Task statement -> Write out, word for word, every line in the data below from the one containing "Record metric_row : Set" to the one containing "e_max_venue : string;", both of them included.
-- Working data follows --
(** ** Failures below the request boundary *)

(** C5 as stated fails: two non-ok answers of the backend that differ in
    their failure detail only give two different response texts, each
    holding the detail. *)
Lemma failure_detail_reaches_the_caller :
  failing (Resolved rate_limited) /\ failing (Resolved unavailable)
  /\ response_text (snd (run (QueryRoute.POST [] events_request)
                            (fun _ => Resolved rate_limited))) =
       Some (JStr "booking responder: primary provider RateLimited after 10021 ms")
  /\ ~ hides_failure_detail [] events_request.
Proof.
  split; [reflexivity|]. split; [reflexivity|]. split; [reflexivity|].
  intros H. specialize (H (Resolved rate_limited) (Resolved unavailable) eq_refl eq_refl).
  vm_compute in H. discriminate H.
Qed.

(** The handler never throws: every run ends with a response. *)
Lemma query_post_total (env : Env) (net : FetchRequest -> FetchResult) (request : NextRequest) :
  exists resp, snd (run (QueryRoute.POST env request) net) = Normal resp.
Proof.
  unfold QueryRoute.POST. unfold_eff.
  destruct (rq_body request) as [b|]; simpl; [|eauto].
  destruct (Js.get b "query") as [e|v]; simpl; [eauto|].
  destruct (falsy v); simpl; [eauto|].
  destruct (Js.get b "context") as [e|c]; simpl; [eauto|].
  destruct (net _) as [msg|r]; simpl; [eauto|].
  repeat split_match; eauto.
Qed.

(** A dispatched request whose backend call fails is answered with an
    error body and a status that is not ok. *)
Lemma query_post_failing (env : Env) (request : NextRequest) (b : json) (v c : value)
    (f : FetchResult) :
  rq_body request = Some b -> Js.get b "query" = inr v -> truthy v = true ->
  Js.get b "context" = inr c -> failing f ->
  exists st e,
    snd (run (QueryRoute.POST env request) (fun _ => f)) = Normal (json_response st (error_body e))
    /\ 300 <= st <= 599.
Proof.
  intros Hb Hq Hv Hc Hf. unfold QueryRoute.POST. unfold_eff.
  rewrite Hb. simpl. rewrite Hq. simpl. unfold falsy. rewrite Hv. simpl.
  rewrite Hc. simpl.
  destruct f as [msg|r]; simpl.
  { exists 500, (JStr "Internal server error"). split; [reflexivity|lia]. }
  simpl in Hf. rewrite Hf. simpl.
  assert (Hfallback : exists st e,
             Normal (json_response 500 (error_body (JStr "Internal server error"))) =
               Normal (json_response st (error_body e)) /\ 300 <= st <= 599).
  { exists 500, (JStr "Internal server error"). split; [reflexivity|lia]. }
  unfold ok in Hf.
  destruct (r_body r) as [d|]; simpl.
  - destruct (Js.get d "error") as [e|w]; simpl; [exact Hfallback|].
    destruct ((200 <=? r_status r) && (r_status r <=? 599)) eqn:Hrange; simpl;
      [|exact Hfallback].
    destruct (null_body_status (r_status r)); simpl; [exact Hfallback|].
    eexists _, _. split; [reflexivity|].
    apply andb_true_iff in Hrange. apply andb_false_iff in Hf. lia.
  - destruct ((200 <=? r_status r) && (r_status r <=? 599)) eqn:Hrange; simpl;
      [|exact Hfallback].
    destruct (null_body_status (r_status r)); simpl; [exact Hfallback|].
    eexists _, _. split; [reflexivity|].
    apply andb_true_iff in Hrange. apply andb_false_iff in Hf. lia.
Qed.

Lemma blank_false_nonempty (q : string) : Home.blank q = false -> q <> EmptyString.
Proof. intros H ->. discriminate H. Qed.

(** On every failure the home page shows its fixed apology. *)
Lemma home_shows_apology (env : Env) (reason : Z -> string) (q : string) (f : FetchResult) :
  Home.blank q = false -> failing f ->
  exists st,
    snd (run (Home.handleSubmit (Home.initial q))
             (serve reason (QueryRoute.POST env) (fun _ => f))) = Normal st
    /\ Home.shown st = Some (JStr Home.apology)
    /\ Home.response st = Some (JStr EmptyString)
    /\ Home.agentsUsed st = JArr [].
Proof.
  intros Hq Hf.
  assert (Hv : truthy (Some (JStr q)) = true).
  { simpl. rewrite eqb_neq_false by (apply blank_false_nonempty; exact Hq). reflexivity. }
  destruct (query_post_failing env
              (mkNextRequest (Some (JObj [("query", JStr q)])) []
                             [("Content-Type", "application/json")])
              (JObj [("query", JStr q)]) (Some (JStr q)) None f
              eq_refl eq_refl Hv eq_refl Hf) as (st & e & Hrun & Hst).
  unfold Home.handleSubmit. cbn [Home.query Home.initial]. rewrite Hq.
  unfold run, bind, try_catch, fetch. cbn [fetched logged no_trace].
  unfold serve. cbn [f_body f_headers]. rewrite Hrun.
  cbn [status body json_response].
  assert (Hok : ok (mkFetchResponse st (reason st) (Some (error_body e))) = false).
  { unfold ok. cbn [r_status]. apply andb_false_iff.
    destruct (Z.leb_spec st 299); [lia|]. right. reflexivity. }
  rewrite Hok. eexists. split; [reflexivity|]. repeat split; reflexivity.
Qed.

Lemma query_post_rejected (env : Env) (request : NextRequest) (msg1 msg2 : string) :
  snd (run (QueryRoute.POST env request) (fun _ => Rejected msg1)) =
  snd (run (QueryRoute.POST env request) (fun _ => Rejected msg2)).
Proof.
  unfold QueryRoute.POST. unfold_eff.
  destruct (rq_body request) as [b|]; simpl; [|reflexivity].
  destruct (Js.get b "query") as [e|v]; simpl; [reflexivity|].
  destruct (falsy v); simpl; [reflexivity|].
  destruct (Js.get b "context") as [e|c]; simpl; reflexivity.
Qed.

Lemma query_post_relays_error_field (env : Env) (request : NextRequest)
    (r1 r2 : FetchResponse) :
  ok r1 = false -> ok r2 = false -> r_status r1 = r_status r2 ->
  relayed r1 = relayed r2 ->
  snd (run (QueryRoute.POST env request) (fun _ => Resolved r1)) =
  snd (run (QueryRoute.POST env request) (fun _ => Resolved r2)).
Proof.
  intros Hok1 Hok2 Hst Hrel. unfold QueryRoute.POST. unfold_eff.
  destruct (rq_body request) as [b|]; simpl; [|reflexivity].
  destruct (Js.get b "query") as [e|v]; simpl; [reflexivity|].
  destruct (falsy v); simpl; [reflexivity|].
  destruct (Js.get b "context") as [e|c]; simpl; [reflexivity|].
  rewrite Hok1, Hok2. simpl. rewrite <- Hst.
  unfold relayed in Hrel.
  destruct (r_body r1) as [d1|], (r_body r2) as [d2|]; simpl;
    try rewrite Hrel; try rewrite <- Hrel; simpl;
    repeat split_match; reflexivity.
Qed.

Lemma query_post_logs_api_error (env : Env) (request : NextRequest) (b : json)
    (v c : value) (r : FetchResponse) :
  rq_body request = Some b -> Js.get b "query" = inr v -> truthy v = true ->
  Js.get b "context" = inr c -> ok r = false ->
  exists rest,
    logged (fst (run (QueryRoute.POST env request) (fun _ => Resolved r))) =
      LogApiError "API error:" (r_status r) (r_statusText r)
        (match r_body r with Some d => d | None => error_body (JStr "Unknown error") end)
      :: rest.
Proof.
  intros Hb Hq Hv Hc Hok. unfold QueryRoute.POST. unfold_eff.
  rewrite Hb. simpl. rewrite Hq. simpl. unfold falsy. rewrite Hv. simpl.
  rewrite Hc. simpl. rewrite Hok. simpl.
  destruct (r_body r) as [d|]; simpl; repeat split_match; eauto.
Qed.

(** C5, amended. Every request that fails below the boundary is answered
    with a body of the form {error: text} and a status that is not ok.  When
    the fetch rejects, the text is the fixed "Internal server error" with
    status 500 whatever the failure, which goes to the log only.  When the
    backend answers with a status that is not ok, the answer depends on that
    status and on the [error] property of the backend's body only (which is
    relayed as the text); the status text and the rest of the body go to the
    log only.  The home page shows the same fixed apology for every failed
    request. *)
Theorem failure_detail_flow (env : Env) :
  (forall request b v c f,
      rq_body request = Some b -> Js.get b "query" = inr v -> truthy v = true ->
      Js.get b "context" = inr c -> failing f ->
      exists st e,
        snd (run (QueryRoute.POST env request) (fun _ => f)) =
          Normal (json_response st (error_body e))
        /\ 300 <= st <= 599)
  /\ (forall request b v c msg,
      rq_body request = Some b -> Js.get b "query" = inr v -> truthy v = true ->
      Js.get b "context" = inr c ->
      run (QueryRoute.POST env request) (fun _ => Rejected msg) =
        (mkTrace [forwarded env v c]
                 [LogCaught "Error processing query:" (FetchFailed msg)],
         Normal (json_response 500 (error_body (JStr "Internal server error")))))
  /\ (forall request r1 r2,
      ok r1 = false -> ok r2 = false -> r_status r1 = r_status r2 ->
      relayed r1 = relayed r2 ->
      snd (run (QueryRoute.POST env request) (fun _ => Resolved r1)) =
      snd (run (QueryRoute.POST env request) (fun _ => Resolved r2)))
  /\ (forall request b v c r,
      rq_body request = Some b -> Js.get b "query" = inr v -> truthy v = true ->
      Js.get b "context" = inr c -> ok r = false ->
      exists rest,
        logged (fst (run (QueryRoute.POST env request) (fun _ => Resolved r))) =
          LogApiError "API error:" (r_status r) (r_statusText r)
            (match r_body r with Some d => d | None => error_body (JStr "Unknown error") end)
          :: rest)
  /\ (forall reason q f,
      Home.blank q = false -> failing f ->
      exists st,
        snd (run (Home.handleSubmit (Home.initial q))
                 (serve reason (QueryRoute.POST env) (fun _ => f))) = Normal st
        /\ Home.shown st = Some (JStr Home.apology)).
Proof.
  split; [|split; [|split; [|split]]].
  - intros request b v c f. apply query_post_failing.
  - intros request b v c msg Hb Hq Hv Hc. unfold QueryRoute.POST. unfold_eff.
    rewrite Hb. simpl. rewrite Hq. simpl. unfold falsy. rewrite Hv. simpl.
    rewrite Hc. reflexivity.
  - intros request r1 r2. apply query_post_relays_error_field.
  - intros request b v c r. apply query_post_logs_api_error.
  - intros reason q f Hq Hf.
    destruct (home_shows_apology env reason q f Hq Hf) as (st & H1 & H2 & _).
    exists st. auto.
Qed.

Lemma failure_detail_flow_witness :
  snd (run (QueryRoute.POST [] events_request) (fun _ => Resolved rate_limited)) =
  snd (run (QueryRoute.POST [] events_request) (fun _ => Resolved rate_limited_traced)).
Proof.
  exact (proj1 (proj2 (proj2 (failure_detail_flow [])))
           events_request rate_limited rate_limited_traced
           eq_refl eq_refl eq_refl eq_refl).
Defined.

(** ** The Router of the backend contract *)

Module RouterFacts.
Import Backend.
-- Working data concluded --
-- Working data follows --
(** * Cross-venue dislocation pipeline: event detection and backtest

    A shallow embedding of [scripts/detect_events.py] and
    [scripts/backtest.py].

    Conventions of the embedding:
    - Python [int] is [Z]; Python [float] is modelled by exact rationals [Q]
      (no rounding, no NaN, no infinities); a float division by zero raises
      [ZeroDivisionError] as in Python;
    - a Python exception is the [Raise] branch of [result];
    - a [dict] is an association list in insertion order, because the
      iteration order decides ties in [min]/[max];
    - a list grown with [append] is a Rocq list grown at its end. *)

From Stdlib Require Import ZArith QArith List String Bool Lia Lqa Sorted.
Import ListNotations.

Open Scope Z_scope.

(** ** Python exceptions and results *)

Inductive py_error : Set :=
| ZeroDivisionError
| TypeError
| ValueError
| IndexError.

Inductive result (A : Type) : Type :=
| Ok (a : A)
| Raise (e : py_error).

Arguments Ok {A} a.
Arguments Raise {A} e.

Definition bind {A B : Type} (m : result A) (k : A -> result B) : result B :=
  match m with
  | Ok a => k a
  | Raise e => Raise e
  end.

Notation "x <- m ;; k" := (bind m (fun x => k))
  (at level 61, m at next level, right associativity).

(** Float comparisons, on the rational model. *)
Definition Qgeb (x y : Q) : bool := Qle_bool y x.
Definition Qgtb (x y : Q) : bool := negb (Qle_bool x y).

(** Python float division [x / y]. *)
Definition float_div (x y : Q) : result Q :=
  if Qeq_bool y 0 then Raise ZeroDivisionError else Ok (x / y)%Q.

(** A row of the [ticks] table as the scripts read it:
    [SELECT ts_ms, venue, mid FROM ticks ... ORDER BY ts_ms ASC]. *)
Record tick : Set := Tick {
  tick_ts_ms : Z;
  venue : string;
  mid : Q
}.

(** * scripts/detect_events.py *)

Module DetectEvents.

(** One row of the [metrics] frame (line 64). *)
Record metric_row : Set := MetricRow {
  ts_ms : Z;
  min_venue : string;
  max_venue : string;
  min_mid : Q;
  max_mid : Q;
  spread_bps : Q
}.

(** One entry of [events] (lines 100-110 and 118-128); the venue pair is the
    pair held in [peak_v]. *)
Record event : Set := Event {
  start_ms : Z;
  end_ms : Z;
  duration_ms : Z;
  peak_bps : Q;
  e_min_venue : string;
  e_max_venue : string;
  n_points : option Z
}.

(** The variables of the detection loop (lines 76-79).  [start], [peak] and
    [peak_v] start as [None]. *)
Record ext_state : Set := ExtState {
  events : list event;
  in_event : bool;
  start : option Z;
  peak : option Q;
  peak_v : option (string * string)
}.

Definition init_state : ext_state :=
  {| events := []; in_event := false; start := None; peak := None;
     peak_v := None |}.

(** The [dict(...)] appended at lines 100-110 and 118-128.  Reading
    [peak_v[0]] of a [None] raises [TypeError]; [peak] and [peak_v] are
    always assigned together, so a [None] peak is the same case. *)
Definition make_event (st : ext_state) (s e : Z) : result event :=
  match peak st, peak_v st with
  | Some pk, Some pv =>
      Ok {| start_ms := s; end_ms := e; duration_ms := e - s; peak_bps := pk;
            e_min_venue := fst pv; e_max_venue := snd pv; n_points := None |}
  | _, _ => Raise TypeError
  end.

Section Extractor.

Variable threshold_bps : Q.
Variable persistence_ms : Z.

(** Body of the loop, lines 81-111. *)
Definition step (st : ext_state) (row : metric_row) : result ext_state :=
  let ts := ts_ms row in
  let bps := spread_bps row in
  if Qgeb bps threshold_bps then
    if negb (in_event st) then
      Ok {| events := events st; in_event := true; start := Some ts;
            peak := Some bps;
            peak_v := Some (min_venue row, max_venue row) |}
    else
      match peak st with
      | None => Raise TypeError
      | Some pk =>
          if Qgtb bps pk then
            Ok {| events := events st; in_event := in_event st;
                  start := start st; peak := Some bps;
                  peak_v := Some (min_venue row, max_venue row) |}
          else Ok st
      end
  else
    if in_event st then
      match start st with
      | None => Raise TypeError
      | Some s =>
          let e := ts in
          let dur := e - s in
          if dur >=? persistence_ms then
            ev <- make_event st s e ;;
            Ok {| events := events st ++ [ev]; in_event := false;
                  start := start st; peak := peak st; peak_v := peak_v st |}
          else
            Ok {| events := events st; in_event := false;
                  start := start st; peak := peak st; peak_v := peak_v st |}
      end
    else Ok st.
-- Working data concluded --
Final answer ->
Record metric_row : Set := MetricRow {
  ts_ms : Z;
  min_venue : string;
  max_venue : string;
  min_mid : Q;
  max_mid : Q;
  spread_bps : Q
}.

(** One entry of [events] (lines 100-110 and 118-128); the venue pair is the
    pair held in [peak_v]. *)
Record event : Set := Event {
  start_ms : Z;
  end_ms : Z;
  duration_ms : Z;
  peak_bps : Q;
  e_min_venue : string;
  e_max_venue : string;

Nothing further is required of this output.